I never did get all the tools written.
Comment 19 Alex Legler (RETIRED) archtester gentoo-dev Security 2014-12-30 02:15:49 UTC
Yay, updates after briefly talking to robbat2 about this:
http://linux.die.net/man/1/kup is a tool for a similar purpose used by kernel.org that already covers most of the needed features.

Special things:
- Every project has its own directory, as well as a distfiles/ subdirectory that is exported to mirrors. All files in all distfiles/ directories are thus required to have a unique filename. The kup tool will reject files with duplicate names. Subdirectories can be created and will be recursed for that purpose.
- Files currently found in CVS (gentoo/xml/proj/..) can be uploaded to the project directory directly and are not bound by the filename uniqueness rules. These are only available via (probably) projects.g.o

Next up:
- Select a machine
- Patch kup-server to enforce filename uniqueness
Comment 20 Sam James archtester Gentoo Infrastructure gentoo-dev Security 2022-04-12 09:07:24 UTC
Update: kup looked reasonable to try set up, but need the missing piece for gitolite integration.

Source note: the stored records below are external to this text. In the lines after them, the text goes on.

(* ===== verification/Budget.v ===== *)
(** * The budget authority (src/guildmind/runtime/budget.py)

    [BudgetAuthority] as a record, its three mutating methods as functions into the error
    monad (every check precedes the mutation, so a method that raises leaves the
    authority as it was), and the step relation of a sequence of calls.

    What is shown: on every integer dimension with a cap, usage plus open reservations
    never passes the cap in a reachable authority, however calls interleave and whatever
    the reservations are; reservation identifiers stay unique; used amounts never
    decrease; and each method does exactly what it says on each branch. *)

From S2P Require Import Prelude PyStr Float64 Json Datetime Fields Usage.

Local Open Scope Z_scope.

Record BudgetAuthority := {
  limits : BudgetLimits;
  _used : BudgetUsage;
  _reservations : list (string * BudgetUsage);  (* in insertion order *)
}.

(** [BudgetAuthority(limits)] *)
Definition new_authority (l : BudgetLimits) : BudgetAuthority :=
  {| limits := l; _used := empty_usage; _reservations := [] |}.

(** [authority.reserved] *)
Definition reserved (a : BudgetAuthority) : result BudgetUsage := sum_usage (_reservations a).*2.
(** [stream.read()]: until nothing more comes.  No size bounds it; a file that never ends
    keeps the loop going, here to its bound. *)
Definition read_all_step (fd : descriptor) (s : nat * list Byte.byte) : step (nat * list Byte.byte) (result (list Byte.byte)) :=
  match fd_read fd s.1 65536 with
  | OSError n => Leave (Err (OSException n))
  | Done [] => Leave (Ok s.2)
  | Done chunk => Continue (S s.1, s.2 ++ chunk)
  end.
Definition read_all (patience : positive) (fd : descriptor) : result (list Byte.byte) :=
  data ← bounded (run_loop patience (read_all_step fd) (O, []));
  data.

Definition read_open_file (patience : positive) (before : stat_result) (fd : descriptor) : result (list Byte.byte) :=
  match fd_stat fd with
  | OSError _ => misconfigured "cannot read"
  | Done opened =>
      _ ← configured (is_kind Regular opened && (st_dev opened =? st_dev before) && (st_ino opened =? st_ino before))
            "changed while loading";
      except (λ e, match e with OSException _ => FixtureConfigurationError "cannot read" | _ => e end)
        (read_all patience fd)
  end.

(** [_read_regular_file(path, label=...)] *)
Definition _read_regular_file (patience : positive) (p : path) : Sys (list Byte.byte) :=
  before ← regular_file p;
  f ← call (λ _, open_file p);
  match f with
  | OSError _ => lift (misconfigured "cannot open")
  | Done fd => finally (lift (read_open_file patience before fd)) (λ _, _ ← perform CloseFile; mret tt)
  end.

(** ** The evaluator's tests *)

(** [_visible_test_payload(path)]: the captured file, or the file itself. *)
Definition _visible_test_payload (patience : positive) (s : LocalEvaluationSpec) (p : path)
    : Sys (list Byte.byte * Z * string) :=
  let from_disk :=
    resolved ← (if _is_within p (pristine_workspace s) then
                  a ← call (λ _, resolve false p); a ← raise_error a;
                  b ← call (λ _, resolve false (pristine_workspace s)); b ← raise_error b;
                  mret (_is_within a b)
                else mret false);
    _ ← lift (configured resolved "visible tests must be inside the submitted workspace");
    mode ← _regular_file_mode p;
    data ← _read_regular_file patience p;
    mret (data, mode, path_name p) in
  match _frozen_workspace s with
  | None => from_disk
  | Some w =>
      match relative_to p (fw_root w) with
      | None => from_disk
      | Some parts =>
          match List.find (λ e, str_eqb (fe_relative_path e) (join "/" parts) && present (fe_data e)) (fw_entries w) with
          | Some e => mret (default [] (fe_data e), fe_mode e, path_name p)
          | None => lift (misconfigured "visible evaluator test is not a captured regular file")
          end
      end
  end.

(** [_hidden_test_payload(path)] *)
Definition _hidden_test_payload (patience : positive) (s : LocalEvaluationSpec) (p : path)
    : Sys (list Byte.byte * Z * string) :=
  match List.find (λ t, bool_decide (p = ft_path t)) (_frozen_hidden_tests s) with
  | Some t => mret (ft_data t, ft_mode t, path_name p)
  | None =>
      mode ← _regular_file_mode p;
      data ← _read_regular_file patience p;
      mret (data, mode, path_name p)
  end.

(** [visible_test_bytes], [hidden_test_bytes] *)
Definition visible_test_bytes (patience : positive) (s : LocalEvaluationSpec) : Sys (list (list Byte.byte)) :=
  l ← mapM_eff (_visible_test_payload patience s) (visible_test_files s); mret ((λ r, r.1.1) <$> l).
Definition hidden_test_bytes (patience : positive) (s : LocalEvaluationSpec) : Sys (list (list Byte.byte)) :=
  l ← mapM_eff (_hidden_test_payload patience s) (hidden_test_files s); mret ((λ r, r.1.1) <$> l).
End files.

(** ** Results *)

Record LocalEvaluationResult := {
  lr_task_id : string;
  lr_status : EvaluationStatus;
  exit_code : option Z;
  stdout : string;
  lr_stderr : string;
  output_truncated : bool;
  execution : dict;
  raw_candidate_stdout : option (list Byte.byte);
  raw_scorer_stdout : option (list Byte.byte);
}.

(** [LocalEvaluationResult.__post_init__] *)
Definition check_result (r : LocalEvaluationResult) : result LocalEvaluationResult :=
  _ ← require (negb (present (raw_scorer_stdout r) && negb (present (raw_candidate_stdout r))))
        (ValueError "a scorer transcript requires a candidate transcript");
  Ok r.

(** [passed] *)
Definition passed (r : LocalEvaluationResult) : bool := bool_decide (lr_status r = PASSED).

(** A result with a status and a diagnostic, and nothing else. *)
Definition failed_result (task_id : string) (status : EvaluationStatus) (diagnostic : string) : LocalEvaluationResult :=
  {| lr_task_id := task_id; lr_status := status; exit_code := None; stdout := ""; lr_stderr := diagnostic;
     output_truncated := false; execution := []; raw_candidate_stdout := None; raw_scorer_stdout := None |}.

Definition fone : float64 := float_of_Z 1.

Definition result_payload (r : LocalEvaluationResult) : dict :=
  [("status", JStr (evaluation_status_value (lr_status r))); ("exit_code", dump_opt JInt (exit_code r));
   ("stdout", JStr (stdout r)); ("stderr", JStr (lr_stderr r)); ("output_truncated", JBool (output_truncated r));
   ("execution", JObj (execution r))].

(** The outcome and the score a status stands for. *)
Definition outcome_and_score (s : EvaluationStatus) : EvaluationOutcome * option float64 :=
  if bool_decide (s = PASSED) then (Passed, Some fone)
  else if negb (bool_decide (s = EVALUATION_INFRASTRUCTURE_ERROR)) then (Failed, Some fzero)
  else (Error, None).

Robin's emailed the kernel.org folks.
Comment 21 Robin Johnson archtester Gentoo Infrastructure gentoo-dev Security 2022-07-10 16:50:56 UTC
Created attachment 790865 [details, diff]
kup-server-gitolite-subcmd.patch

Raw kup gitolite patch from Konstantin Ryabitsev <konstantin@linuxfoundation.org>
Comment 22 Sam James archtester Gentoo Infrastructure gentoo-dev Security 2022-07-24 17:21:56 UTC
*** Bug 780324 has been marked as a duplicate of this bug. ***
Comment 23 Sam James archtester Gentoo Infrastructure gentoo-dev Security 2022-10-09 19:05:53 UTC
Dropping council@ as agreed in September meeting.